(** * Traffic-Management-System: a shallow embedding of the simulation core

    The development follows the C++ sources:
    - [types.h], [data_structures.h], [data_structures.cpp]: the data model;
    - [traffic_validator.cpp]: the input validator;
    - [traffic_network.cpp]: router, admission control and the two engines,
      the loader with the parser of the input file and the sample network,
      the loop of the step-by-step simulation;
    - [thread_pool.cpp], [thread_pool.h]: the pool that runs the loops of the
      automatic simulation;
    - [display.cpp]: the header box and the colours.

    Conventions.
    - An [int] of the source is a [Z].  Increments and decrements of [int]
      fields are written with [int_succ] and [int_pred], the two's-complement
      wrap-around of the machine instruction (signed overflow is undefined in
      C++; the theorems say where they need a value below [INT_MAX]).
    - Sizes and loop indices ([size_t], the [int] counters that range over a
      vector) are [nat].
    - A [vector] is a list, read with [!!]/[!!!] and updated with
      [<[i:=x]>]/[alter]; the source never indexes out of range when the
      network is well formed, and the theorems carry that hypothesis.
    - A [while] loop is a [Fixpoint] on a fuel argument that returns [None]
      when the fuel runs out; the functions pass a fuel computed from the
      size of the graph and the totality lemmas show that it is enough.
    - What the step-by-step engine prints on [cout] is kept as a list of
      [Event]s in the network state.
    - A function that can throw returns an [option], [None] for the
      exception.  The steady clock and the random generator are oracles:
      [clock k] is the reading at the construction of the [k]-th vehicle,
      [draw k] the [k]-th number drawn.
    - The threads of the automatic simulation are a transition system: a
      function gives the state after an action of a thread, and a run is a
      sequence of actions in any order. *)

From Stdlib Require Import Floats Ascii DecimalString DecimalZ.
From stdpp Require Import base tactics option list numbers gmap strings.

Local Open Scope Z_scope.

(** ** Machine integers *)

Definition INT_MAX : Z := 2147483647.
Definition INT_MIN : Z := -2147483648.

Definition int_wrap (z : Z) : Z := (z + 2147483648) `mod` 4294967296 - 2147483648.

Work task => For every line in the data above that has the string "with", return that line.

Output =>
      the loader with the parser of the input file and the sample network,
      fields are written with [int_succ] and [int_pred], the two's-complement
    - A [vector] is a list, read with [!!]/[!!!] and updated with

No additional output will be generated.